Linear algebra, span, vector space and subspaces

why is the span S of any set of vectors in a vector space V a subspace of V?

Let v1,...,vn be any set of n vectors in vector space V.

S = span of {v1,...,vn} is defined as the set of all linear combinations of the vectors
v1,...,vn.

To prove that S is a subspace of V, we need to prove that i) 0 is in S, ii) S is closed under addition, and iii) S is closed under scalar multiplication.

i) This part is easy. Note that 0 = 0v1+...+0vn, which is a linear combination of the vectors
v1,...,vn and is therefore in S.

ii) For any vectors x and y in S, we can write, for scalars c1,...,cn and d1,...,dn,
x = c1v1+...+cnvn and y = d1v1+...+dnvn.

Then x + y = (c1v1+...+cnvn) + (d1v1+...+dnvn) = (c1+d1)v1+...+(cn+dn)vn

and so x + y is a linear combination of v1,...,vn and is therefore in S as well. So S is closed under addition.

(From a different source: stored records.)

(** The fragment at [off] with data [c], followed by [m] bytes of padding: the last
    one delivers the packet, the others leave the table ready for the next. *)
Lemma accept_fragment_step t tbl tag id ip off c m :
  length tag = SESSION_ID_LEN -> 0 < id < 2 ^ 16 -> ready t tbl id ip off ->
  (length ip <= 1600)%nat -> (off + length c <= length ip)%nat -> (0 < length c)%nat ->
  c = take (length c) (drop off ip) -> (off + length c + m <= 2500)%nat ->
  ((off + length c < length ip)%nat -> m = 0%nat) ->
  exists tbl', accept_fragment t tbl (fragment_body tag id (length ip) off c ++ zeros m) =
      Ok (tbl', if decide (off + length c = length ip)%nat then Some ip else None) /\
    ((off + length c < length ip)%nat -> ready t tbl' id ip (off + length c)).
Proof.
  intros Htag Hid (k & e & Hfind & Hk & Harr & Hon) Hmax Hle Hpos Hc Hfit Hm.
  destruct (fragment_fields tag id ip off c m Htag Hid Hmax Hle) as (F0 & F2 & F4 & F6 & Fd & Fl).
  set (plain := fragment_body _ _ _ _ _ ++ _) in *. unfold accept_fragment. rewrite F0. cbn [mbind outcome_bind].
  rewrite Hfind, F2. cbn [mbind outcome_bind].
  assert (Hpl : u64 (Z.of_nat (length plain) - Z.of_nat sizeof_tunnel_header) = Z.of_nat (length c + m)).
  { rewrite Fl, u64_small; unfold in_u64, sizeof_tunnel_header; lia. }
  rewrite Hpl, (u64_small (Z.of_nat off + _)) by (unfold in_u64; lia).
  destruct (Z.ltb_spec MAX_PACKET_SIZE (Z.of_nat off + Z.of_nat (length c + m))); [unfold MAX_PACKET_SIZE in *; lia|].
  rewrite F4. cbn [mbind outcome_bind].
  destruct (Z.ltb_spec (Z.of_nat (length plain)) (Z.of_nat sizeof_tunnel_header)); [unfold sizeof_tunnel_header in *; lia|].
  rewrite Fd, (proj2 (slot_read_Ok (<[k:=e]> tbl) k e)) by (by apply list_lookup_insert_eq). cbn [mbind outcome_bind].
  destruct Harr as [Ha Hide Hex Hrc Hroom Hpre].
  set (e1 := if expected_length e =? 0 then e <| expected_length := Z.of_nat (length ip) |> else e).
  assert (He1 : expected_length e1 = Z.of_nat (length ip) /\ buffer e1 = buffer e /\ received_bytes e1 = Z.of_nat off /\
    is_active e1 = true /\ re_packet_id e1 = id).
  { subst e1. destruct (decide (off = 0%nat)), (Z.eqb_spec (expected_length e) 0); cbn; repeat split; try done; lia. }
  destruct He1 as (He1x & He1b & He1r & He1a & He1i). rewrite He1b, He1r, Nat2Z.id, F6.
  rewrite memcpy_Ok by (rewrite length_app; unfold zeros; rewrite length_replicate; lia).
  cbn [mbind outcome_bind]. set (buf := take off (buffer e) ++ _).
  rewrite (u64_small (Z.of_nat off + Z.of_nat (length c + m))) by (unfold in_u64; lia).
  set (e2 := e1 <| buffer := buf |> <| received_bytes := _ |>).
  assert (Hbuf : take (off + length c) buf = take (off + length c) ip).
  { subst buf. rewrite Hpre, <- app_assoc, app_assoc, take_app_length'.
    - rewrite Hc, <- take_take_drop. by rewrite length_take, length_drop, Nat.min_l by lia.
    - rewrite length_app, length_take. lia. }
  assert (Hbl : length buf = 2500%nat).
  { subst buf. unfold zeros. simpl_len. rewrite Hroom. lia. }
  change (expected_length e2) with (expected_length e1).
  change (received_bytes e2) with (Z.of_nat off + Z.of_nat (length c + m)). rewrite He1x.
  case_decide as Hlast.
  - destruct (Z.leb_spec (Z.of_nat (length ip)) (Z.of_nat off + Z.of_nat (length c + m))); [|lia].
    change (Z.land 0 32768 =? 0) with true. cbn [andb]. unfold buf_read. change (buffer e2) with buf.
    rewrite decide_True by lia. cbn [mbind outcome_bind].
    rewrite drop_0, Nat2Z.id, <- Hlast, Hbuf, Hlast, firstn_all. eexists. split; [done|lia].
  - change (Z.land 32768 32768 =? 0) with false. cbn [andb]. eexists. split; [done|]. intros _.
    apply (ready_next _ _ _ _ _ k e2).
    + apply list_lookup_insert_eq. by rewrite length_insert.
    + assert (Hm0 : m = 0%nat) by (apply Hm; lia). constructor; try done.
      * change (expected_length e2) with (expected_length e1). by rewrite decide_False by lia.
      * change (received_bytes e2) with (Z.of_nat off + Z.of_nat (length c + m)). lia.
    + intros j e' Hj. rewrite list_insert_insert_eq, list_lookup_insert_ne by done. by apply Hon.
Qed.

(** ** Several fragments *)

(** What reassembly makes of a sequence of packets: the final table and what is
    written to the tunnel. *)
Fixpoint accept_all (t : Z) (tbl : list reassembly_entry_t) (pts : list (list byte))
    : outcome (list reassembly_entry_t * list (list byte)) :=
  match pts with
  | [] => Ok (tbl, [])
  | pt :: pts =>
      r ← accept_fragment t tbl pt;
      rs ← accept_all t r.1 pts;
      Ok (rs.1, option_list r.2 ++ rs.2)
  end.

(** A packet's plaintext that is neither a dummy nor a control packet, and fits a
    datagram once sealed. *)
Definition data_plain (pt : list byte) : Prop :=
  Z.of_nat (length pt) <= MAX_FRAG - 70 /\ (sizeof_tunnel_header <= length pt)%nat /\
  exists fl, u16_at pt 6 = Ok fl /\ (fl =? PKT_DUMMY) = false /\ (fl =? PKT_CTRL_KEEPALIVE) = false /\
    (fl =? PKT_CTRL_DISCONNECT) = false.

(** The pieces of a packet from offset [off] on complete it. *)
Lemma accept_chunks t tag P padto id ip fuel :
  (40 <= P <= 1176)%nat -> (padto <= 24 + P)%nat -> length tag = SESSION_ID_LEN -> 0 < id < 2 ^ 16 ->
  (length ip <= 1600)%nat -> forall off tbl,
  let pts := fragment_plain tag padto id (length ip) <$> chunks fuel P off (drop off ip) in
  ready t tbl id ip off -> (off < length ip)%nat -> (length ip - off <= fuel)%nat ->
  (exists n, off = n * P)%nat ->
  Forall data_plain pts /\ exists tbl', accept_all t tbl pts = Ok (tbl', [ip]).
Proof.
  intros HP Hpad Htag Hid Hmax. induction fuel as [|fuel IH]; intros off tbl pts Hrdy Hoff Hfuel [n Hn]; [lia|].
  subst pts. rewrite chunks_cons by done. set (c := take P (drop off ip)).
  assert (Hcl : length c = Nat.min P (length ip - off)) by (subst c; by rewrite length_take, length_drop).
  rewrite chunks_next. fold c. cbv zeta. cbn [fmap list_fmap accept_all]. set (m := (padto - (24 + length c))%nat).
  assert (Hpl : fragment_plain tag padto id (length ip) (off, c) = fragment_body tag id (length ip) off c ++ zeros m).
  { unfold fragment_plain. cbn [fst snd]. by rewrite length_fragment_body. }
  rewrite Hpl. pose proof (padded_fits ip c P n off).
  destruct (accept_fragment_step t tbl tag id ip off c m) as (tbl1 & E & Hnext); try done; [lia..| |lia|lia|].
  { subst c. by rewrite take_len_take. }
  rewrite E. cbn [mbind outcome_bind fst snd].
  assert (Hd : data_plain (fragment_body tag id (length ip) off c ++ zeros m)).
  { destruct (fragment_fields tag id ip off c m Htag Hid Hmax ltac:(lia)) as (_ & _ & _ & F6 & _ & Fl). split.
    - rewrite Fl. unfold MAX_FRAG. lia.
    - split; [rewrite Fl; unfold sizeof_tunnel_header; lia|]. eexists. split; [exact F6|]. by case_decide. }
  case_decide as Hlast.
  - rewrite Hlast, drop_all, chunks_nil. cbn [fmap list_fmap accept_all mbind outcome_bind].
    split; [by constructor|]. by exists tbl1.
  - destruct (IH (off + length c)%nat tbl1) as (Hds & tbl2 & E2).
    + apply Hnext. lia.
    + lia.
    + lia.
    + exists (S n). lia.
    + cbn [fmap list_fmap] in E2. rewrite E2. split; [by constructor|]. by exists tbl2.
Qed.

Lemma accept_pieces t tbl tag P padto id ip :
  (40 <= P <= 1176)%nat -> (padto <= 24 + P)%nat -> length tag = SESSION_ID_LEN -> 0 < id < 2 ^ 16 ->
  (0 < length ip <= 1600)%nat ->
  (forall x, x ∈ tbl -> is_active x = true -> re_packet_id x <> id) -> (exists x, x ∈ tbl /\ is_active x = false) ->
  Forall data_plain (pieces tag P padto id ip) /\ exists tbl', accept_all t tbl (pieces tag P padto id ip) = Ok (tbl', [ip]).
Proof.
  intros HP Hpad Htag Hid [Hpos Hmax] Hno Hidle.
  pose proof (accept_chunks t tag P padto id ip (length ip) HP Hpad Htag Hid Hmax 0%nat tbl) as H.
  rewrite drop_0 in H. apply H; [by apply ready_start|lia..|by exists 0%nat].
Qed.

iii) For any vector x in S and any scalar r, we can write, for scalars c1,...,cn,
x = c1v1+...+cnvn.

Then rx = r(c1v1+...+cnvn) = (r*c1)v1+...+(r*cn)vn

and so rx is a linear combination of v1,...,vn and is therefore in S as well. So S is closed under scalar multiplication.

We conclude that the span S of any set of n vectors is a subspace of V.

Lord bless you on this Easter Sunday!